_How to complete this task_
From the records below, return every line containing the word "server".

Supplied material: Begin

(** X1 at two different transitions. *)
Lemma AddRule_compose_witness :
  AddRule (AddRule (∅ : gmap Transition (list (Guard Thing)))
                   idle_to_running [always true])
          running_to_idle [always false]
  = AddRule (AddRule ∅ running_to_idle [always false])
            idle_to_running [always true].
Proof.
  apply (proj2 (AddRule_compose (∅ : gmap Transition (list (Guard Thing)))
                                built_empty)
               idle_to_running running_to_idle [always true] [always false]).
  discriminate.
Defined.

(** X2 at [CreateRuleSet(T{Idle, Running})]. *)
Lemma built_no_empty_list_witness :
  exists g gs,
    rules_T !! IfaceT (mkT (CurrentState idle_thing) StateRunning) = Some (g :: gs) /\
    g idle_thing StateRunning = true.
Proof.
  apply (proj2 (built_no_empty_list rules_T
                  (built_AddTransition ∅ idle_to_running built_empty))
               idle_thing [] StateRunning).
  vm_compute. reflexivity.
Defined.

(** X3: a second, always-true guard under a present key. *)
Lemma AddRule_never_permits_witness :
  (Permitted StateRunning
     (fresh_world (AddRule ∅ idle_to_running [always true]) idle_thing)).1 = true.
Proof.
  apply (AddRule_never_permits
           (fresh_world (AddRule ∅ idle_to_running [always true]) idle_thing)
           StateRunning idle_to_running [always true] [always true]).
  - exact (built_AddRule ∅ idle_to_running [always true] built_empty).
  - vm_compute. reflexivity.
  - vm_compute. reflexivity.
Defined.

(** X4: an always-false guard registered for Running -> Idle does not
    touch the attempt Idle -> Running. *)
Lemma AddRule_elsewhere_witness :
  (Permitted StateRunning
     (with_rules (fresh_world rules_T idle_thing)
                 (AddRule rules_T running_to_idle [always false]))).1
  = (Permitted StateRunning (fresh_world rules_T idle_thing)).1.
Proof.
  apply (f_equal fst
           (AddRule_elsewhere (fresh_world rules_T idle_thing) StateRunning
              running_to_idle [always false]
              (built_AddTransition ∅ idle_to_running built_empty)
              ltac:(discriminate))).
Defined.

(** X5 at the empty rule set. *)
Lemma AddTransition_own_attempt_witness :
  (Permitted StateRunning
     (with_rules (fresh_world ∅ idle_thing)
                 (AddTransition ∅ idle_to_running))).1 = true.
Proof.
  apply (proj2 (@AddTransition_own_attempt Thing Thing_Stater
                  (fresh_world ∅ idle_thing) StateRunning
                  idle_to_running eq_refl eq_refl)).
  intros g Hg. unfold index in Hg. simpl in Hg. rewrite lookup_empty in Hg.
  inversion Hg.
Defined.

(** X6 at a list with a repetition and the same members reordered. *)
Lemma CreateRuleSet_same_members_witness :
  (Permitted StateRunning
     (mkWorld (CreateRuleSet [IfaceT idle_to_running; IfaceT running_to_idle;
                              IfaceT idle_to_running]) idle_thing [])).1 =
  (Permitted StateRunning
     (mkWorld (CreateRuleSet [IfaceT running_to_idle; IfaceT idle_to_running])
              idle_thing [])).1.
Proof.
  apply (CreateRuleSet_same_members
           [IfaceT idle_to_running; IfaceT running_to_idle; IfaceT idle_to_running]
           [IfaceT running_to_idle; IfaceT idle_to_running]).
  intros t. rewrite !elem_of_cons. rewrite elem_of_nil. tauto.
Defined.

(** X7: Idle -> Running -> Idle -> Running along the two registered
    transitions. *)
Lemma Machine_follows_path_witness :
  Forall (fun err => err = None)
    (Transition_each [StateRunning; StateIdle; StateRunning]
       (New (CreateRuleSet [IfaceT idle_to_running; IfaceT running_to_idle])
            idle_thing)).1.
Proof.
  apply (proj2 (proj1 (Machine_follows_path
                  [IfaceT idle_to_running; IfaceT running_to_idle] idle_thing
                  [StateRunning; StateIdle; StateRunning] Thing_Lawful))).
  simpl. rewrite !elem_of_cons. repeat split; auto.
Defined.

(** X8 at the run that reaches [rejected_early]. *)
Lemma Permitted_any_schedule_witness :
  false = (Permitted StateRunning
             (fresh_world {[ IfaceT idle_to_running := two_guards ]} idle_thing)).1.
Proof.
  apply (Permitted_any_schedule
           (fresh_world {[ IfaceT idle_to_running := two_guards ]} idle_thing)
           StateRunning two_guards rejected_early false).
  - vm_compute. reflexivity.
  - exact rejected_early_reachable.
  - reflexivity.
Defined.

(** X9 at [rejected_early]. *)
Lemma Permitted_always_returns_witness :
  exists c', rtc (@Sched.step Thing idle_thing StateRunning) rejected_early c' /\
             Sched.caller c' = Sched.Returned false.
Proof.
  exact (proj1 (proj2 (Permitted_always_returns idle_thing StateRunning
                         two_guards rejected_early rejected_early_reachable))).
Defined.

(** X10 from [rejected_early] to [rejected_blocked]. *)
Lemma unreceived_goroutines_stay_blocked_witness :
  Sched.exited (Sched.tasks rejected_blocked) = Sched.exited (Sched.tasks rejected_early).
Proof.
  exact (proj1 (proj2 (unreceived_goroutines_stay_blocked idle_thing StateRunning
                         rejected_early rejected_blocked false eq_refl
                         rejected_blocked_reachable))).
Defined.

(** X11 at [two_guards], whose first guard is false. *)
Lemma Permitted_rejects_without_waiting_witness :
  rtc (@Sched.step Thing idle_thing StateRunning)
      (Sched.init two_guards) rejected_early.
Proof.
  exact (Permitted_rejects_without_waiting idle_thing StateRunning
           two_guards 0%nat (always false) eq_refl eq_refl).
Defined.

(** ** [append] and [AddRule] in memory *)
Section MemoryFacts.

Context {Subj : Type} {Stater_Subj : Stater Subj}.
Variable spare : nat -> nat.

Local Abbreviation Heap := (list (list (option (Guard Subj)))).
Local Abbreviation Mem := (@Mem Subj).

Implicit Types (h : Heap) (s : Slice) (m : Mem) (t k : Transition).
Implicit Types (x g : Guard Subj) (guards : list (Guard Subj)).

Lemma slice_ok_nil h : slice_ok h nil_slice.
Proof.
  split; [reflexivity|]. simpl. lia.
Qed.

Lemma view_empty_cap h s : slice_ok h s -> cap s = 0%nat -> view h s = [].
Proof.
  intros (Hle & _) Hcap. unfold view.
  replace (len s) with 0%nat by lia. reflexivity.
Qed.

Lemma view_length h s : slice_ok h s -> length (view h s) = len s.
Proof.
  intros (Hle & Harr). unfold view, array.
  destruct (decide (cap s = 0)%nat) as [Hz|Hnz].
  - replace (len s) with 0%nat by lia. reflexivity.
  - destruct Harr as (a & -> & Hfit); [lia|]. simpl.
    rewrite length_take, length_drop. lia.
Qed.

(** The heap after [append], seen from the slice appended to. *)
Lemma append_self h s x :
  slice_ok h s ->
  view (append spare h s x).1 (append spare h s x).2 = view h s ++ [Some x] /\
  slice_ok (append spare h s x).1 (append spare h s x).2 /\
  (0 < cap (append spare h s x).2)%nat /\
  (arr (append spare h s x).2 = arr s /\ (0 < cap s)%nat \/
   arr (append spare h s x).2 = length h).
Proof.
  intros Hok. pose proof (view_length h s Hok) as Hlen.
  destruct Hok as (Hle & Harr). unfold append.
  destruct (decide (len s < cap s)%nat) as [Hroom|Hfull]; simpl.
  - destruct Harr as (a & Ha & Hfit); [lia|].
    assert (array h s = a) as Harray by (unfold array; rewrite Ha; reflexivity).
    rewrite Harray.
    assert (view (<[arr s := <[(off s + len s)%nat := Some x]> a]> h)
                 (mkSlice (arr s) (off s) (S (len s)) (cap s))
            = view h s ++ [Some x]) as Hview.
    { unfold view. rewrite Harray. unfold array. simpl.
      rewrite list_lookup_insert_eq by (eapply lookup_lt_Some; exact Ha). simpl.
      rewrite drop_insert_ge by lia.
      replace (off s + len s - off s)%nat with (len s) by lia.
      rewrite (take_S_r _ _ (Some x)).
      - rewrite take_insert_ge by lia. reflexivity.
      - apply list_lookup_insert_eq. rewrite length_drop. lia. }
    rewrite Hview.
    split; [reflexivity|]. split; [|split; [lia | left; split; [reflexivity | lia]]].
    split; [simpl; lia|].
    simpl. intros _. eexists. split.
    + apply list_lookup_insert_eq. eapply lookup_lt_Some. exact Ha.
    + rewrite length_insert. exact Hfit.
  - match goal with |- view ?h' ?s' = _ /\ _ =>
      assert (view h' s' = view h s ++ [Some x]) as Hview end.
    { unfold view at 1, array. simpl.
      rewrite list_lookup_middle by reflexivity. simpl.
      change (Some x :: replicate (spare (S (len s))) None)
        with ([Some x] ++ replicate (spare (S (len s))) None).
      rewrite app_assoc. apply take_app_length'.
      rewrite length_app, Hlen. simpl. lia. }
    rewrite Hview.
    split; [reflexivity|]. split; [|split; [lia | right; reflexivity]].
    split; [simpl; lia|].
    simpl. intros _. eexists. split; [apply list_lookup_middle; reflexivity|].
    rewrite length_app, Hlen. simpl. rewrite length_replicate. lia.
Qed.

(** The heap after [append], seen from a slice on another array. *)
Lemma append_other h s x s2 :
  slice_ok h s -> slice_ok h s2 ->
  ((0 < cap s)%nat -> (0 < cap s2)%nat -> arr s <> arr s2) ->
  view (append spare h s x).1 s2 = view h s2 /\
  slice_ok (append spare h s x).1 s2 /\
  ((0 < cap s2)%nat -> (arr s2 < length h)%nat).
Proof.
  intros Hok Hok2 Hsep.
  assert ((0 < cap s2)%nat -> (arr s2 < length h)%nat) as Hin.
  { intros Hpos. destruct Hok2 as (_ & Harr).
    destruct (Harr Hpos) as (a & Ha & _). eapply lookup_lt_Some. exact Ha. }
  assert ((0 < cap s2)%nat ->
          (append spare h s x).1 !! arr s2 = h !! arr s2) as Hsame.
  { intros Hpos. unfold append.
    destruct (decide (len s < cap s)%nat) as [Hroom|Hfull]; simpl.
    - apply list_lookup_insert_ne. apply Hsep; lia.
    - apply lookup_app_l. apply Hin, Hpos. }
  destruct (decide (cap s2 = 0)%nat) as [Hz|Hnz].
  - assert (len s2 = 0%nat) as Hl by (destruct Hok2 as (? & _); lia).
    split; [unfold view; rewrite Hl; reflexivity|].
    split; [|lia].
    destruct Hok2 as (Hle & _). split; [exact Hle | lia].
  - assert (view (append spare h s x).1 s2 = view h s2) as Hview.
    { unfold view, array. rewrite Hsame by lia. reflexivity. }
    split; [exact Hview|]. split; [|exact Hin].
    destruct Hok2 as (Hle & Harr). split; [exact Hle|].
    intros Hpos. rewrite (Hsame Hpos). apply Harr, Hpos.
Qed.

Lemma AddRule_mem_cons m t g guards :
  AddRule_mem spare m t (g :: guards)
  = AddRule_mem spare (AddRule_mem spare m t [g]) t guards.
Proof. reflexivity. Qed.

Lemma index_mem_ok m t :
  separate m ->
  slice_ok (heap m) (index_mem m t) /\
  (forall k s2, k <> t -> table m !! k = Some s2 ->
     (0 < cap (index_mem m t))%nat -> (0 < cap s2)%nat ->
     arr (index_mem m t) <> arr s2).
Proof.
  intros [Hok Hsep]. unfold index_mem.
  destruct (table m !! t) as [s|] eqn:Ht; simpl.
  - split; [exact (Hok _ _ Ht)|]. intros k s2 Hne Hk.
    apply (Hsep t k); [congruence | exact Ht | exact Hk].
  - split; [apply slice_ok_nil|]. simpl. intros. lia.
Qed.

Lemma guards_at_index m t :
  separate m -> default [] (guards_at m t) = view (heap m) (index_mem m t).
Proof.
  intros Hsep. unfold guards_at, index_mem.
  destruct (table m !! t); [reflexivity|]. reflexivity.
Qed.
(** * aap-mcp-server: the specification compiler and the dispatch gateway

    A shallow embedding of [extract-tools.ts] (the OpenAPI-to-tool compiler)
    and of the catalog, session and dispatch code of the server entry point,
    followed by the properties proved about them.

    Conventions of the embedding.
    - A JavaScript string is a sequence of code units; the embedding carries
      the code units 0..255 as Rocq's [string].  Case mapping is the one of
      the ASCII letters, white space is the ECMAScript white space and line
      terminators that fall in that range.
    - A JavaScript object is the ordered list of its own enumerable
      properties.  Objects that can be shared or cyclic (the schema graph of
      a dereferenced OpenAPI document) live in a heap and are named by their
      identity; arrays are carried by value.
    - [console.warn] and [console.log] calls are kept only where a property
      below speaks about them. *)

From Stdlib Require Import ZArith Ascii String List Permutation Sorted Lia.
From Stdlib Require Import DecimalString.
From stdpp Require Import base option list gmap sets strings.

Set Warnings "-register-all,-clear-no-such-hyp".
Local Open Scope string_scope.
Local Open Scope list_scope.

(** ** Part I.  JavaScript strings *)

Module JsString.

Definition code (c : ascii) : N := N_of_ascii c.

Definition isUpper (c : ascii) : bool := (65 <=? code c)%N && (code c <=? 90)%N.
Definition isLower (c : ascii) : bool := (97 <=? code c)%N && (code c <=? 122)%N.
Definition isDigit (c : ascii) : bool := (48 <=? code c)%N && (code c <=? 57)%N.

Definition charToLowerCase (c : ascii) : ascii :=
  if isUpper c then ascii_of_N (code c + 32) else c.

Definition charToUpperCase (c : ascii) : ascii :=
  if isLower c then ascii_of_N (code c - 32) else c.

Fixpoint mapChars (f : ascii → ascii) (s : string) : string :=
  match s with
  | EmptyString => EmptyString
  | String c s' => String (f c) (mapChars f s')
  end.

(** [String.prototype.toLowerCase] and [toUpperCase]. *)
Definition toLowerCase : string → string := mapChars charToLowerCase.
Definition toUpperCase : string → string := mapChars charToUpperCase.

(** White space and line terminators stripped by [String.prototype.trim]:
    TAB, LF, VT, FF, CR, SPACE and NBSP. *)
Definition isWhiteSpace (c : ascii) : bool :=
  ((9 <=? code c)%N && (code c <=? 13)%N) || (code c =? 32)%N || (code c =? 160)%N.

Fixpoint trimStart (s : string) : string :=
  match s with
  | EmptyString => EmptyString
  | String c s' => if isWhiteSpace c then trimStart s' else s
  end.

Fixpoint trimEnd (s : string) : string :=
  match s with
  | EmptyString => EmptyString
  | String c s' =>
      match trimEnd s' with
      | EmptyString => if isWhiteSpace c then EmptyString else String c EmptyString
      | t => String c t
      end
  end.

Definition trim (s : string) : string := trimEnd (trimStart s).

(** [s.split(sep)] for a separator of one code unit. *)
Fixpoint split (sep : ascii) (s : string) : list string :=
  match s with
  | EmptyString => [EmptyString]
  | String c s' =>
      if Ascii.eqb c sep then EmptyString :: split sep s'
      else match split sep s' with
           | piece :: rest => String c piece :: rest
           | [] => [String c EmptyString]
           end
  end.

Definition LF : ascii := ascii_of_N 10.
Definition CR : ascii := ascii_of_N 13.

(** [s.split("\n\n")[0]]: the text before the first pair of line feeds. *)
Fixpoint splitBlankLineHead (s : string) : string :=
  match s with
  | EmptyString => EmptyString
  | String c s' =>
      match s' with
      | String d _ =>
          if Ascii.eqb c LF && Ascii.eqb d LF then EmptyString
          else String c (splitBlankLineHead s')
      | EmptyString => String c EmptyString
      end
  end.

Definition startsWithChar (c : ascii) (s : string) : bool :=
  match s with
  | String d _ => Ascii.eqb d c
  | EmptyString => false
  end.

Fixpoint endsWithChar (c : ascii) (s : string) : bool :=
  match s with
  | EmptyString => false
  | String d EmptyString => Ascii.eqb d c
  | String _ s' => endsWithChar c s'
  end.

(** [s.replace(/}$/, "")]-style removal of one trailing code unit. *)
Fixpoint dropTrailingChar (c : ascii) (s : string) : string :=
  match s with
  | EmptyString => EmptyString
  | String d EmptyString => if Ascii.eqb d c then EmptyString else s
  | String d s' => String d (dropTrailingChar c s')
  end.

Definition dropLeadingChar (c : ascii) (s : string) : string :=
  match s with
  | String d s' => if Ascii.eqb d c then s' else s
  | EmptyString => EmptyString
  end.

Fixpoint allChars (p : ascii → bool) (s : string) : bool :=
  match s with
  | EmptyString => true
  | String c s' => p c && allChars p s'
  end.

(** [String(n)] for a non-negative integer, and for an integer. *)
Definition ofNat (n : nat) : string := NilEmpty.string_of_uint (Nat.to_uint n).
Definition ofZ (z : Z) : string := NilEmpty.string_of_int (Z.to_int z).

End JsString.

Import JsString.

(** ** Part II.  JavaScript values and objects *)

(** Values found in a parsed document.  [VObj id] is a reference to the heap
    object of identity [id]; two occurrences of the same [id] are the same
    object. *)
Inductive Value : Type :=
| VUndefined
| VNull
| VBool (b : bool)
| VNum (z : Z)
| VStr (s : string)
| VArr (l : list Value)
| VObj (id : nat).

(** Own enumerable properties, in order. *)
Abbreviation Obj := (list (string * Value)).
Abbreviation Heap := (gmap nat Obj).

Definition isUndefined (v : Value) : bool :=
  match v with VUndefined => true | _ => false end.

(** ToBoolean. *)
Definition truthy (v : Value) : bool :=
  match v with
  | VUndefined | VNull => false
  | VBool b => b
  | VNum z => negb (z =? 0)%Z
  | VStr s => negb (String.eqb s "")
  | VArr _ | VObj _ => true
  end.

(** Property tables: read, write (in place when the key exists, appended
    otherwise), delete and the [in] test. *)
Section Props.
Context {A : Type}.

Fixpoint getProp (k : string) (o : list (string * A)) : option A :=
  match o with
  | [] => None
  | (k', v) :: o' => if String.eqb k' k then Some v else getProp k o'
  end.

Fixpoint setProp (k : string) (v : A) (o : list (string * A)) : list (string * A) :=
  match o with
  | [] => [(k, v)]
  | (k', v') :: o' =>
      if String.eqb k' k then (k, v) :: o' else (k', v') :: setProp k v o'
  end.

Fixpoint deleteProp (k : string) (o : list (string * A)) : list (string * A) :=
  match o with
  | [] => []
  | (k', v') :: o' =>
      if String.eqb k' k then deleteProp k o' else (k', v') :: deleteProp k o'
  end.

Definition hasProp (k : string) (o : list (string * A)) : bool :=
  match getProp k o with Some _ => true | None => false end.
End Props.

(** ** Part III.  [normalizeBoolean] and [shouldIncludeOperationForMcp] *)

Definition normalizeBoolean (value : Value) : option bool :=
  match value with
  | VBool b => Some b
  | VStr s =>
      let normalized := toLowerCase (trim s) in
      if bool_decide (normalized ∈ ["true"; "1"; "yes"; "on"]) then Some true
      else if bool_decide (normalized ∈ ["false"; "0"; "no"; "off"]) then Some false
      else None
  | _ => None
  end.

(** The [x-mcp] values are read from the operation, the path item and the
    document.  The result comes with the places whose value drew a
    [console.warn]. *)
Inductive XMcpLevel := AtOperation | AtPathItem | AtRoot.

Supplied material: End

_Task answer_
(** * aap-mcp-server: the specification compiler and the dispatch gateway
    and of the catalog, session and dispatch code of the server entry point,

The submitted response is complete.